Collected data
_ _ _ _ _ _ _

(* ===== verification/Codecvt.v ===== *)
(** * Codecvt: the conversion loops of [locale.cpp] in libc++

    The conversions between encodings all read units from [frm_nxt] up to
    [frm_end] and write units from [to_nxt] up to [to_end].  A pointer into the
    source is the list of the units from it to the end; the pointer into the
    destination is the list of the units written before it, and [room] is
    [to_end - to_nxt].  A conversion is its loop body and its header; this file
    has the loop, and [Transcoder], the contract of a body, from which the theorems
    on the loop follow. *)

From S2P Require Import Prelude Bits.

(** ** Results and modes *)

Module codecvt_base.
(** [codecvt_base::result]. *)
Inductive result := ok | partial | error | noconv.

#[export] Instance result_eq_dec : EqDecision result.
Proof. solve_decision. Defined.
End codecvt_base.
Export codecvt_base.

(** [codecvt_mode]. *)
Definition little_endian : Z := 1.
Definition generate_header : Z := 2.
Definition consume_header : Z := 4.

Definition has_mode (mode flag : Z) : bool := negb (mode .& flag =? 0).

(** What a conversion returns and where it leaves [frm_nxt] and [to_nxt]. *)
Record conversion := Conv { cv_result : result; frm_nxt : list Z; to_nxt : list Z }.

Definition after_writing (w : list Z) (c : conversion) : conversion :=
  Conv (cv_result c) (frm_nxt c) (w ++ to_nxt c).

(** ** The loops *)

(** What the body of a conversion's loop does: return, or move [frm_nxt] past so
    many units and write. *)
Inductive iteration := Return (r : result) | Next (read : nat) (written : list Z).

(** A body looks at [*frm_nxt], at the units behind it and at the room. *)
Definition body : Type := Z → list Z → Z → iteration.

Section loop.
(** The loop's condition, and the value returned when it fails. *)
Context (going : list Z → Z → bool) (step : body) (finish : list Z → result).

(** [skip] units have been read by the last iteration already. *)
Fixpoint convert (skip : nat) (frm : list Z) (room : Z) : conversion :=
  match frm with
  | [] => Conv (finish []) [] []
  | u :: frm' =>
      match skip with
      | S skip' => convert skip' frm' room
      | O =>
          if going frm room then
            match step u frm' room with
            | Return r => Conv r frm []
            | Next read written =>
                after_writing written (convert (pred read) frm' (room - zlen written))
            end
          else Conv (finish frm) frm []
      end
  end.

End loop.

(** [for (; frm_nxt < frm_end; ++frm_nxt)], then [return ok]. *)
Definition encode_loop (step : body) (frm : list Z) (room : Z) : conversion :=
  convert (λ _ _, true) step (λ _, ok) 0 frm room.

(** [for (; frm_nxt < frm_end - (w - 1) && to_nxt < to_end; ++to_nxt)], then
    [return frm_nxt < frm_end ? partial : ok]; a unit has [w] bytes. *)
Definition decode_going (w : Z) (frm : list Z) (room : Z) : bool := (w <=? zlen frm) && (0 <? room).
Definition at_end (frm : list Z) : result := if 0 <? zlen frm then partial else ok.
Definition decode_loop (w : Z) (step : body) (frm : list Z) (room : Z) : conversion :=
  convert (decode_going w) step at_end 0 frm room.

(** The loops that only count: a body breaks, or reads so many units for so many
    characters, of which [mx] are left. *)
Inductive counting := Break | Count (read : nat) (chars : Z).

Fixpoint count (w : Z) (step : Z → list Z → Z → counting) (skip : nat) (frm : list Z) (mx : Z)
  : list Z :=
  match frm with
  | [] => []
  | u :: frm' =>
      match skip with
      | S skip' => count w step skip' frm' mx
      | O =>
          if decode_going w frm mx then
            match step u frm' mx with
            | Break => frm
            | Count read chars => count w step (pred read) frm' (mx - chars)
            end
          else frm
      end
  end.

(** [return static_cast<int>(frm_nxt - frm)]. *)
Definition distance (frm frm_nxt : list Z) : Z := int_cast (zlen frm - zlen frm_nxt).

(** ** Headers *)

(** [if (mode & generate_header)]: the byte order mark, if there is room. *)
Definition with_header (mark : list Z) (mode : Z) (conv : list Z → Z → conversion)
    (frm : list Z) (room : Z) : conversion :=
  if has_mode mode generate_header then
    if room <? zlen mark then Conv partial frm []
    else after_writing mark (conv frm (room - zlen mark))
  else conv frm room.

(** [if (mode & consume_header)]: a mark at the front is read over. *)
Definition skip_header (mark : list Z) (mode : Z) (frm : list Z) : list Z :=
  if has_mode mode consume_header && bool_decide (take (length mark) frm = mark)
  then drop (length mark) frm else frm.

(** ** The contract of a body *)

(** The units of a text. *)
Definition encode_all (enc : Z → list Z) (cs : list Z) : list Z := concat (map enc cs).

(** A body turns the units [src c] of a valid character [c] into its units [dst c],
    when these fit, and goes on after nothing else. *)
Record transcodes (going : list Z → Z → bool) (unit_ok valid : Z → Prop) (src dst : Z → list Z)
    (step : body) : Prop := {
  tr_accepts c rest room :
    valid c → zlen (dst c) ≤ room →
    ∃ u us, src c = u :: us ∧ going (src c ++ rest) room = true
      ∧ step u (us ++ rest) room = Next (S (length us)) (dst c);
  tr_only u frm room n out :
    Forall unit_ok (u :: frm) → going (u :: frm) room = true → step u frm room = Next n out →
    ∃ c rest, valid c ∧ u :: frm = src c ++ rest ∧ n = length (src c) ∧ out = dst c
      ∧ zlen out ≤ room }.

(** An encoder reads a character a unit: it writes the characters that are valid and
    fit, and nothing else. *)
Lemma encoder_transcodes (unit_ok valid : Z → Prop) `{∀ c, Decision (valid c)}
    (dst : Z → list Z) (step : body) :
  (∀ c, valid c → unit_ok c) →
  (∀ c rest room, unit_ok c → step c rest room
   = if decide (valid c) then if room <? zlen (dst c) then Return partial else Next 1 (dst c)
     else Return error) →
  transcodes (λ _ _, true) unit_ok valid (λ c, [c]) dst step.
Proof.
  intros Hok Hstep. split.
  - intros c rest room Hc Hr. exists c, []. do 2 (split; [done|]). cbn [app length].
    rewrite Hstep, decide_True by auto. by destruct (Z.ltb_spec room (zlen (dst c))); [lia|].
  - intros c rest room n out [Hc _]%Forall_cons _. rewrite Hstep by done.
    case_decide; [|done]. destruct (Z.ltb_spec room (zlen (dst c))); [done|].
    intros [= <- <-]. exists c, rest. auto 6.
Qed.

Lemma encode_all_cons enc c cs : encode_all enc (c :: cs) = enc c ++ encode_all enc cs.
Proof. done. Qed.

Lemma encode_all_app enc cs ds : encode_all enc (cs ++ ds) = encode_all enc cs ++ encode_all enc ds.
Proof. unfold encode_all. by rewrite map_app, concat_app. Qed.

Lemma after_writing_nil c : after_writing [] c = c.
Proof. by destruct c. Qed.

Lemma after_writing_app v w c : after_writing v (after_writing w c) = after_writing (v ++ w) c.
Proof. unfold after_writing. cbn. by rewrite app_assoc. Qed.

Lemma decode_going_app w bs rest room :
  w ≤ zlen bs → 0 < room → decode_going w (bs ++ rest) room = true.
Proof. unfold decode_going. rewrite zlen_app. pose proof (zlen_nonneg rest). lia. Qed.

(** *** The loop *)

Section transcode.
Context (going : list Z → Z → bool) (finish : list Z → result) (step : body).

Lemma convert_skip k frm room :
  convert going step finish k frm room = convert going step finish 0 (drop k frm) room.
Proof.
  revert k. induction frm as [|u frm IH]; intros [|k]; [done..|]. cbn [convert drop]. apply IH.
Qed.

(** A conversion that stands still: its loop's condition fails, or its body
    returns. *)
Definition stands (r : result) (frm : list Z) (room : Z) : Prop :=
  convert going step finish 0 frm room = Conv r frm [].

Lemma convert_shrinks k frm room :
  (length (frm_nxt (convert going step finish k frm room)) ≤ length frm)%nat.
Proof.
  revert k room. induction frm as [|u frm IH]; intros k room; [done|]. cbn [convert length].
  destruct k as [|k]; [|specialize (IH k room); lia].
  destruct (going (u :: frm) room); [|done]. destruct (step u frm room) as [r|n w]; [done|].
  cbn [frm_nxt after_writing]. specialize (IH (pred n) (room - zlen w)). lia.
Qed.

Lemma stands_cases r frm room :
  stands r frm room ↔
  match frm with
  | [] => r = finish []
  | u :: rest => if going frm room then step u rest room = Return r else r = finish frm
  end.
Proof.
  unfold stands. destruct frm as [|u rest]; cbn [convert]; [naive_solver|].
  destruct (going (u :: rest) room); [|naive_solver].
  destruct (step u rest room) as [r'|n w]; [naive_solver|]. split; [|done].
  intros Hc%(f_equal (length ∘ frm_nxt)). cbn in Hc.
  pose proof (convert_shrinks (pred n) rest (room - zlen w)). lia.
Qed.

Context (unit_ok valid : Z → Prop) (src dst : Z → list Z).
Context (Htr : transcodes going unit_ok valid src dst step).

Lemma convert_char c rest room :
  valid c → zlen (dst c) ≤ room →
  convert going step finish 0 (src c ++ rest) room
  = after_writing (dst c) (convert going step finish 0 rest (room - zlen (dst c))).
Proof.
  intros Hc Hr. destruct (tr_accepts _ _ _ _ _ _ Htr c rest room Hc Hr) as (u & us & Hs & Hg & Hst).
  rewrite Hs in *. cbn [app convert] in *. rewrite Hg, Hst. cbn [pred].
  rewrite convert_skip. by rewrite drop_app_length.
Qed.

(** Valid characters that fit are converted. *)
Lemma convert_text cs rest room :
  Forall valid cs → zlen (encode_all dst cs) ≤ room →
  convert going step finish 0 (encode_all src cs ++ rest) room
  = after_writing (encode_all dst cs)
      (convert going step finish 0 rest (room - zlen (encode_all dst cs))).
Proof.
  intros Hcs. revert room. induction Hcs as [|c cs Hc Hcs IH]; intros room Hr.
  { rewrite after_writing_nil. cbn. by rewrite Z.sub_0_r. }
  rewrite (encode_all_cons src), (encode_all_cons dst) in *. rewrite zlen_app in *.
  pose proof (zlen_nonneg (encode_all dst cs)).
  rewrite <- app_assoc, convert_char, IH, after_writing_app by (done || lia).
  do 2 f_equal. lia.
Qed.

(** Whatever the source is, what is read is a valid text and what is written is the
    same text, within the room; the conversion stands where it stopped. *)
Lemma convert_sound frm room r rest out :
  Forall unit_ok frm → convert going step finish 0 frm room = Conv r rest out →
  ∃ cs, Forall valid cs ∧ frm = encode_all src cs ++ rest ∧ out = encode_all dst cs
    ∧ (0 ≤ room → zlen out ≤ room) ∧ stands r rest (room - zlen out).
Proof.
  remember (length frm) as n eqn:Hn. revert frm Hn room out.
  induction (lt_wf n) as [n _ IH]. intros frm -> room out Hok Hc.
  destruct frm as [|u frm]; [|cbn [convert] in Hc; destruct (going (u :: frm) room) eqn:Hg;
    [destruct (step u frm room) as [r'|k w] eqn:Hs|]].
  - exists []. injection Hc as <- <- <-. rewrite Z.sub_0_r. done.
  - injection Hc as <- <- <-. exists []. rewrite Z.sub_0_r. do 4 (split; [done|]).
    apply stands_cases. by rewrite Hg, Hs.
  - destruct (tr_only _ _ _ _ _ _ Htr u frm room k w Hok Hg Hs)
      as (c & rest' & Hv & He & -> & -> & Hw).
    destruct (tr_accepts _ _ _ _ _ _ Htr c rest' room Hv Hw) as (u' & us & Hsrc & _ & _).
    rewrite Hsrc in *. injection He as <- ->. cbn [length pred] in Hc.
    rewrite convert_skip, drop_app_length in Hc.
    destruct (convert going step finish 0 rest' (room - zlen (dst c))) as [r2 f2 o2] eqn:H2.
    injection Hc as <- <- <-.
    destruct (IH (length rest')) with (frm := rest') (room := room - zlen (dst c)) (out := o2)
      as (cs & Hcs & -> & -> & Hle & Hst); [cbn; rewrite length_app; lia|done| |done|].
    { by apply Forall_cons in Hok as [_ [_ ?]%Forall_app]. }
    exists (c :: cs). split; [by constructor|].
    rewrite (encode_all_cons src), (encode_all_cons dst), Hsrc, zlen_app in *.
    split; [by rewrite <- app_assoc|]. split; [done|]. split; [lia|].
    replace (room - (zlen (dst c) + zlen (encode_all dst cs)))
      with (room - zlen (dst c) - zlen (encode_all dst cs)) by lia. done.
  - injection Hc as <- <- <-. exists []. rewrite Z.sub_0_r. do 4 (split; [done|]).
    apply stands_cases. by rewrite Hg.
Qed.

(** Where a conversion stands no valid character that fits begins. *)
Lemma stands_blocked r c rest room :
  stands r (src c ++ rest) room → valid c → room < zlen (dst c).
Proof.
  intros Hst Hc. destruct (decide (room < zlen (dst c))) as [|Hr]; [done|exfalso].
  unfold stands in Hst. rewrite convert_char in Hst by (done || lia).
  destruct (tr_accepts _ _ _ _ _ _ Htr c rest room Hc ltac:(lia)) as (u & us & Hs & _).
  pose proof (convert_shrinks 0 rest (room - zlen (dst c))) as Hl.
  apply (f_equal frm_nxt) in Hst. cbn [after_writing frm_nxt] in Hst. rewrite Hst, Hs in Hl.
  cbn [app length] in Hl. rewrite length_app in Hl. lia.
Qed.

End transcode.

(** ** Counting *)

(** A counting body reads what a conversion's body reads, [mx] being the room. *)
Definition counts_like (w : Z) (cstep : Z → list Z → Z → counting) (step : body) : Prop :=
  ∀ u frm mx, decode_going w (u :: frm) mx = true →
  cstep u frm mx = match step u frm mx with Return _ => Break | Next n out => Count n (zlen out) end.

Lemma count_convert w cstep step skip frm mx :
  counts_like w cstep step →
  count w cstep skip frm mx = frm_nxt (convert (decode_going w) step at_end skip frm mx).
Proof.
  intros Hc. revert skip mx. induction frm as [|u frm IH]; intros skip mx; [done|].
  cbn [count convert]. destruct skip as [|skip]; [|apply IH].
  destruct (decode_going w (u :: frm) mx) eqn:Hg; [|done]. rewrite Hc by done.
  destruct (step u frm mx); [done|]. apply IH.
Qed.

_ _ _ _ _ _ _

_Activity_: In the entries above, find the line holding "Record transcodes (going" and the line holding "fit, and nothing else. *)"; print both of them and every line between, exactly, and nothing else.

_Written reply_:
Record transcodes (going : list Z → Z → bool) (unit_ok valid : Z → Prop) (src dst : Z → list Z)
    (step : body) : Prop := {
  tr_accepts c rest room :
    valid c → zlen (dst c) ≤ room →
    ∃ u us, src c = u :: us ∧ going (src c ++ rest) room = true
      ∧ step u (us ++ rest) room = Next (S (length us)) (dst c);
  tr_only u frm room n out :
    Forall unit_ok (u :: frm) → going (u :: frm) room = true → step u frm room = Next n out →
    ∃ c rest, valid c ∧ u :: frm = src c ++ rest ∧ n = length (src c) ∧ out = dst c
      ∧ zlen out ≤ room }.

(** An encoder reads a character a unit: it writes the characters that are valid and
    fit, and nothing else. *)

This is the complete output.